Earthsiege is the first in a series of video games in the Metaltech universe, which contains Earthsiege 2 (1996) and Metaltech: Battledrome (1994), as well as the strategy games MissionForce: CyberStorm (1996) and Cyberstorm 2: Corporate Wars (1998), direct sequel mecha-simulation Starsiege (1999), and first-person shooters Starsiege: Tribes (1998), Tribes 2 (2001), Tribes: Aerial Assault (2002) Tribes: Vengeance (2004) and Tribes: Ascend (2012). In 2015, Earthsiege was released as freeware by Hi-Rez Studios.

==Plot==
On November 29, 2471, the race for true artificial intelligence ended when Sentinel Cybertronix activated Project: Prometheus. Prometheus was a prototype, the first cybernetic-hybrid machine, or Cybrid. The mass production of these Cybrids and their use for war, to the point of nuclear war devastated Earth's population. In the aftermath, the Cybrids turned against their human creators, forcing the humans into hiding. Twenty years later, the humans started their own resistance. Using hit-and-run tactics against the machines, the humans managed to survive and even capture Cybrid weapons and equipment.

==Gameplay==

Inside the cockpit of a Colossus

Gameplay in Earthsiege consists of piloting the mecha-style HERCs in combat against opposing HERCs. The HERC can be steered with a keyboard or joystick, though some controls are only found on the keyboard. The mouse can be used to interact with the various buttons in the cockpit. The whole game has at minimum of 5 campaigns of about 7 missions each. Success and failure of the missions might trigger secondary missions and campaigns to rectify previous failures, all in all resulting in 45 missions in 8 campaigns.

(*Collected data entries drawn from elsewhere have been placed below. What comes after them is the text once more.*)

Lemma run_read_reach : reach 1 run_read.
Proof.
  assert (forall s s' s'', reach 1 s -> step 1 s s' -> s' = s'' -> reach 1 s'') as Hgo
    by (intros s s' s'' Hr Hs <-; by eapply reach_step).
  assert (reach 1 (MkSrv (Some true) false 0 ∅ ∅ 0 AWait DNone)) as H1.
  { eapply Hgo; [apply reach_init|apply S_work, W_accept, A_start; done|done]. }
  assert (reach 1 (MkSrv (Some true) false 0 ∅ ∅ 0 AGot DNone)) as H2.
  { eapply Hgo; [exact H1|apply S_work, W_accept, A_conn; done|done]. }
  assert (reach 1 (MkSrv (Some true) false 1 ∅ ∅ 1 (AAdd 1) DNone)) as H3.
  { eapply Hgo; [exact H2|apply S_work, W_accept, A_admit; [done|cbn; lia]|done]. }
  assert (reach 1 (MkSrv (Some true) false 1 {[1]} {[1 := MkThread PTop false true]} 1 AWait DNone)) as H4.
  { eapply Hgo; [exact H3|apply S_work, W_accept, (A_add _ _ 1); done|]. unfold add_conn. cbn. f_equal. }
  assert (forall p p' a a' s', reach 1 (MkSrv (Some true) false 1 {[1]} {[1 := MkThread p a true]} 1 AWait DNone) ->
    conn_step (MkSrv (Some true) false 1 {[1]} {[1 := MkThread p a true]} 1 AWait DNone) 1 (MkThread p a true) s' ->
    s' = set_thread (MkSrv (Some true) false 1 {[1]} {[1 := MkThread p a true]} 1 AWait DNone) 1 (MkThread p' a' true) ->
    reach 1 (MkSrv (Some true) false 1 {[1]} {[1 := MkThread p' a' true]} 1 AWait DNone)) as Hc.
  { intros p p' a a' s' Hr Hs ->. eapply Hgo; [exact Hr|apply S_work; eapply W_conn; [by apply lookup_singleton_eq|exact Hs]|].
    unfold set_thread. cbn. by rewrite insert_singleton_eq. }
  eapply Hc; [|by apply C_read|done]. eapply Hc; [|by apply C_mark|done]. eapply Hc; [|by apply C_go|done]. exact H4.
Qed.

(** A connection that has read a command but not yet raised its flag counts as idle:
    a shutdown that falls into that window closes its socket, and the reply of a
    request that was fully received is lost. *)
Theorem shutdown_closes_read_command : exists s, reach 1 s /\ drain s = DIdle [] /\
  thr s !! 1 = Some (MkThread PRead false false).
Proof.
  eexists. split; [|split].
  - eapply reach_step; [eapply reach_step; [eapply reach_step; [exact run_read_reach|]|]|].
    + by apply S_drain, D_begin.
    + by apply S_drain, (D_listener _ true).
    + apply S_drain. eapply D_idle. cbn [drain set_drain]. f_equal.
  - done.
  - done.
Qed.

(** ** Witnesses *)
Lemma lifecycle_safe_witness : (sem run_read <= 1)%nat /\ sem run_read = (size (thr run_read) + 0)%nat.
Proof. destruct (lifecycle_safe 1 run_read run_read_reach) as (H1 & H2 & _). split; [exact H1|exact H2]. Defined.

(* ===== verification/JsonSpec.v ===== *)
(** * JSON texts: the grammar and the parser

    A declarative grammar of documents, with free white space between tokens, that the
    parser accepts with the values the grammar gives; and that the fuel of the parser
    is enough on every input. *)
From S2P Require Import Prelude Hash Resp Float Server Flags Json.

(** ** Tokens *)

(** The characters that stand for themselves in a string. *)
Definition plain_char (c : byte) : bool :=
  negb ((code c <? 32) || bool_decide (c = x22) || bool_decide (c = x5c)).

(** What may stand behind a number. *)
Definition number_ends (rest : bytes) : bool :=
  match rest with
  | c :: _ => negb (is_digit c || bool_decide (c ∈ [x2e; x65; x45]))
  | [] => true
  end.

(** ** The grammar *)

(** [value_text d v s]: [s] is a text of [v] with at most [d] nested brackets, behind
    white space; the texts of elements and members reach to the closing bracket. *)
Inductive value_text : nat -> json -> bytes -> Prop :=
| text_null d w : forallb is_space w = true -> value_text d JNull (w ++ B "null")
| text_bool d w b : forallb is_space w = true -> value_text d (JBool b) (w ++ if b then B "true" else B "false")
| text_number d w t : forallb is_space w = true -> json_number t = Some (t, []) -> value_text d (JNumber t) (w ++ t)
| text_string d w t : forallb is_space w = true -> forallb plain_char t = true ->
    value_text d (JString t) (w ++ x22 :: t ++ [x22])
| text_array_nil d w w1 : forallb is_space w = true -> forallb is_space w1 = true ->
    value_text (S d) (JArray []) (w ++ x5b :: w1 ++ [x5d])
| text_array d w l s : forallb is_space w = true -> elements_text d l s ->
    value_text (S d) (JArray l) (w ++ x5b :: s)
| text_object_nil d w w1 : forallb is_space w = true -> forallb is_space w1 = true ->
    value_text (S d) (JObject []) (w ++ x7b :: w1 ++ [x7d])
| text_object d w l s : forallb is_space w = true -> members_text d l s ->
    value_text (S d) (JObject l) (w ++ x7b :: s)
with elements_text : nat -> list json -> bytes -> Prop :=
| text_last d v s w : value_text d v s -> forallb is_space w = true -> elements_text d [v] (s ++ w ++ [x5d])
| text_more d v s w l r : value_text d v s -> forallb is_space w = true -> elements_text d l r ->
    elements_text d (v :: l) (s ++ w ++ x2c :: r)
with members_text : nat -> list (bytes * json) -> bytes -> Prop :=
| text_last_member d w k w1 v s w2 : forallb is_space w = true -> forallb plain_char k = true ->
    forallb is_space w1 = true -> value_text d v s -> forallb is_space w2 = true ->
    members_text d [(k, v)] (w ++ x22 :: k ++ x22 :: w1 ++ x3a :: s ++ w2 ++ [x7d])
| text_more_members d w k w1 v s w2 l r : forallb is_space w = true -> forallb plain_char k = true ->
    forallb is_space w1 = true -> value_text d v s -> forallb is_space w2 = true -> members_text d l r ->
    members_text d ((k, v) :: l) (w ++ x22 :: k ++ x22 :: w1 ++ x3a :: s ++ w2 ++ x2c :: r).

Scheme value_text_mut := Minimality for value_text Sort Prop
with elements_text_mut := Minimality for elements_text Sort Prop
with members_text_mut := Minimality for members_text Sort Prop.

Combined Scheme text_mutind from value_text_mut, elements_text_mut, members_text_mut.

(** ** Tokens are read back *)
Lemma skip_spaces w s : forallb is_space w = true -> skip_space (w ++ s) = skip_space s.
Proof. induction w as [|c w IH]; cbn; [done|]. intros [-> Hw]%andb_prop. by apply IH. Qed.

Lemma skip_all w : forallb is_space w = true -> skip_space w = [].
Proof. intros Hw. rewrite <- (app_nil_r w), skip_spaces by done. done. Qed.

Lemma plain_body t rest : forall fuel, (length t < fuel)%nat -> forallb plain_char t = true ->
  string_body fuel (t ++ x22 :: rest) = Some (t, rest).
Proof.
  induction t as [|c t IH]; intros [|fuel] Hf Hp; try (cbn in Hf; lia); [done|].
  cbn [forallb] in Hp. apply andb_prop in Hp as [Hc Hp]. cbn [length] in Hf. specialize (IH fuel ltac:(lia) Hp).
  revert Hc. cbn [app]. destruct c; try discriminate; intros _; cbn [string_body]; rewrite IH; done.
Qed.

Lemma plain_string t rest : forallb plain_char t = true -> json_string (t ++ x22 :: rest) = Some (t, rest).
Proof. intros. apply plain_body; [rewrite length_app; cbn; lia|done]. Qed.

(** What follows a number does not change how it is read. *)
Lemma span_digits_app rest s : number_ends rest = true -> forall d r, span_digits s = (d, r) -> span_digits (s ++ rest) = (d, r ++ rest).
Proof.
  intros Hr. induction s as [|c s IH]; cbn; intros d r E.
  - simplify_eq. destruct rest as [|c rest]; [done|]. cbn in *. apply negb_true_iff, orb_false_iff in Hr as [-> _]. done.
  - destruct (is_digit c); [|by simplify_eq]. destruct (span_digits s) as [d' r'] eqn:Es. rewrite (IH d' r') by done. by simplify_eq.
Qed.

Lemma int_part_app rest s d r : number_ends rest = true -> int_part s = Some (d, r) -> int_part (s ++ rest) = Some (d, r ++ rest).
Proof.
  intros Hr E. destruct s as [|c s]; [done|]. pose proof (span_digits_app rest (c :: s) Hr) as Hs.
  unfold int_part in *. cbn [app] in *.
  destruct c; try discriminate E; simpl (is_digit _) in *; cbv iota in *; try (apply (f_equal (fun o => default ([], []) o)) in E; cbn [default] in E); try (by simplify_eq); f_equal; by apply Hs.
Qed.

Lemma digits1_app rest s d r : number_ends rest = true -> digits1 s = Some (d, r) -> digits1 (s ++ rest) = Some (d, r ++ rest).
Proof.
  intros Hr. unfold digits1. destruct (span_digits s) as [d' r'] eqn:Es. rewrite (span_digits_app rest s Hr d' r') by done.
  case_bool_decide; intros; by simplify_eq.
Qed.

Lemma frac_part_app rest s d r : number_ends rest = true -> frac_part s = Some (d, r) -> frac_part (s ++ rest) = Some (d, r ++ rest).
Proof.
  intros Hr E. destruct s as [|c s].
  - unfold frac_part in E. simplify_eq. cbn [app]. destruct rest as [|c rest]; [done|]. destruct c; done.
  - cbn [app]. destruct c; unfold frac_part in *; try (by simplify_eq). apply bind_Some in E as ([d' r'] & E & ?). simplify_eq.
    rewrite (digits1_app rest s d' r) by done. done.
Qed.

Lemma exp_part_app rest s d r : number_ends rest = true -> exp_part s = Some (d, r) -> exp_part (s ++ rest) = Some (d, r ++ rest).
Proof.
  intros Hr E. destruct s as [|c s].
  - unfold exp_part in E. simplify_eq. cbn [app]. destruct rest as [|c rest]; [done|]. cbn in Hr.
    apply negb_true_iff, orb_false_iff in Hr as [_ Hr]. unfold exp_part.
    rewrite bool_decide_false by (apply bool_decide_eq_false in Hr; set_solver). done.
  - unfold exp_part in *. cbn [app]. case_bool_decide; [|by simplify_eq].
    destruct s as [|c' s]; [done|]. cbn [app].
    assert (forall sg s2, (match c' with x2b => ([x2b], s) | x2d => ([x2d], s) | _ => ([], c' :: s) end) = (sg, s2) ->
      (match c' with x2b => ([x2b], s ++ rest) | x2d => ([x2d], s ++ rest) | _ => ([], c' :: s ++ rest) end) = (sg, s2 ++ rest)) as Hsg.
    { intros sg s2. destruct c'; intros; by simplify_eq. }
    destruct (match c' with x2b => ([x2b], s) | x2d => ([x2d], s) | _ => ([], c' :: s) end) as [sg s2] eqn:Esg.
    rewrite (Hsg sg s2) by done. apply bind_Some in E as ([d' r'] & E & ?). simplify_eq.
    rewrite (digits1_app rest s2 d' r) by done. done.
Qed.

Lemma json_number_app rest s t r : number_ends rest = true -> json_number s = Some (t, r) -> json_number (s ++ rest) = Some (t, r ++ rest).
Proof.
  intros Hr E. unfold json_number in *. destruct s as [|c s]; [done|]. cbn [app].
  assert (forall ng s0, (match c with x2d => ([x2d], s) | _ => ([], c :: s) end) = (ng, s0) ->
    (match c with x2d => ([x2d], s ++ rest) | _ => ([], c :: s ++ rest) end) = (ng, s0 ++ rest)) as Hng.
  { intros ng s0. destruct c; intros; by simplify_eq. }
  destruct (match c with x2d => ([x2d], s) | _ => ([], c :: s) end) as [ng s0]. rewrite (Hng ng s0) by done.
  apply bind_Some in E as ([i s1] & Ei & E). apply bind_Some in E as ([f s2] & Ef & E). apply bind_Some in E as ([e s3] & Ee & E).
  rewrite (int_part_app rest s0 i s1) by done. cbn [mbind option_bind]. rewrite (frac_part_app rest s1 f s2) by done.
  cbn [mbind option_bind]. rewrite (exp_part_app rest s2 e s3) by done. cbn. by simplify_eq.
Qed.

(** The first byte of a number. *)
Lemma json_number_head t r : json_number t = Some (t, r) -> exists c t', t = c :: t' /\ bool_decide (c = x2d) || is_digit c = true.
Proof.
  destruct t as [|c t]; [done|]. intros E. exists c, t. split; [done|]. unfold json_number in E. destruct c; try done; unfold int_part in E; cbn in E; done.
Qed.

(** ** Texts are parsed to their values *)
Lemma ends_spaces w c rest : forallb is_space w = true -> number_ends (c :: rest) = true -> number_ends (w ++ c :: rest) = true.
Proof.
  destruct w as [|b w]; [done|]. cbn [forallb app number_ends]. intros [Hb _]%andb_prop _. unfold is_space in Hb.
  apply bool_decide_eq_true in Hb. repeat (apply elem_of_cons in Hb as [->|Hb]; [done|]). by apply elem_of_nil in Hb.
Qed.

Lemma skip_to w c s : forallb is_space w = true -> is_space c = false -> skip_space (w ++ c :: s) = c :: s.
Proof. intros Hw Hc. rewrite skip_spaces by done. cbn. by rewrite Hc. Qed.

Lemma number_not_space c : bool_decide (c = x2d) || is_digit c = true -> is_space c = false.
Proof. by destruct c. Qed.

Lemma value_text_head d v s : value_text d v s -> forall rest, exists c s', skip_space (s ++ rest) = c :: s' /\ c <> x5d.
Proof.
  intros Hv rest. destruct Hv as [? w Hw|? w b Hw|? w t Hw Ht|? w t Hw _|? w w1 Hw _|? w l s Hw _|? w w1 Hw _|? w l s Hw _]; rewrite <- app_assoc.
  3:{ destruct (json_number_head _ _ Ht) as (c & t' & -> & Hc). cbn [app]. rewrite skip_to by (done || by apply number_not_space).
      eexists _, _. split; [done|]. by intros ->. }
  2: destruct b.
  all: cbn [app]; rewrite ?skip_to by done; rewrite ?skip_spaces by done; eexists _, _; split; [reflexivity|done].
Qed.

Lemma elements_text_head d l s : elements_text d l s -> forall rest, exists c s', skip_space (s ++ rest) = c :: s' /\ c <> x5d.
Proof. intros [? v s' w Hv _|? v s' w l' r Hv _ _] rest; rewrite <- app_assoc; by apply (value_text_head _ _ _ Hv). Qed.

Lemma members_text_head d l s : members_text d l s -> forall rest, exists s', skip_space (s ++ rest) = x22 :: s'.
Proof.
  intros [? w k w1 v s' w2 Hw|? w k w1 v s' w2 l' r Hw] rest; rewrite <- app_assoc; cbn [app]; rewrite skip_to by done; by eexists.
Qed.

Lemma parse_number_value fuel d s c s' : skip_space s = c :: s' -> bool_decide (c = x2d) || is_digit c = true ->
  parse_value (S fuel) d s = (r ← json_number (c :: s'); let '(x, rest) := r in Some (JNumber x, rest)).
Proof. intros E Hc. cbn [parse_value]. rewrite E, Hc. by destruct c. Qed.

Lemma parse_array_value fuel d s s' c s'' : skip_space s = x5b :: s' -> skip_space s' = c :: s'' -> c <> x5d ->
  parse_value (S fuel) (S d) s = (r ← parse_elements fuel d s'; let '(l, rest) := r in Some (JArray l, rest)).
Proof. intros E E' Hc. cbn [parse_value]. rewrite E, E'. by destruct c. Qed.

HERCs battle with various ranged and projectile weapons, including lasers, missiles, and autocannons. They offer rechargeable shields and armor plating for defense. When the shields are depleted, armor begins taking damage; when armor is low, internal components, weapons and even limbs can be destroyed. A HERC that has lost a leg is immediately incapacitated, leaving more salvage (in the form of scrap metal and weapons) for the player.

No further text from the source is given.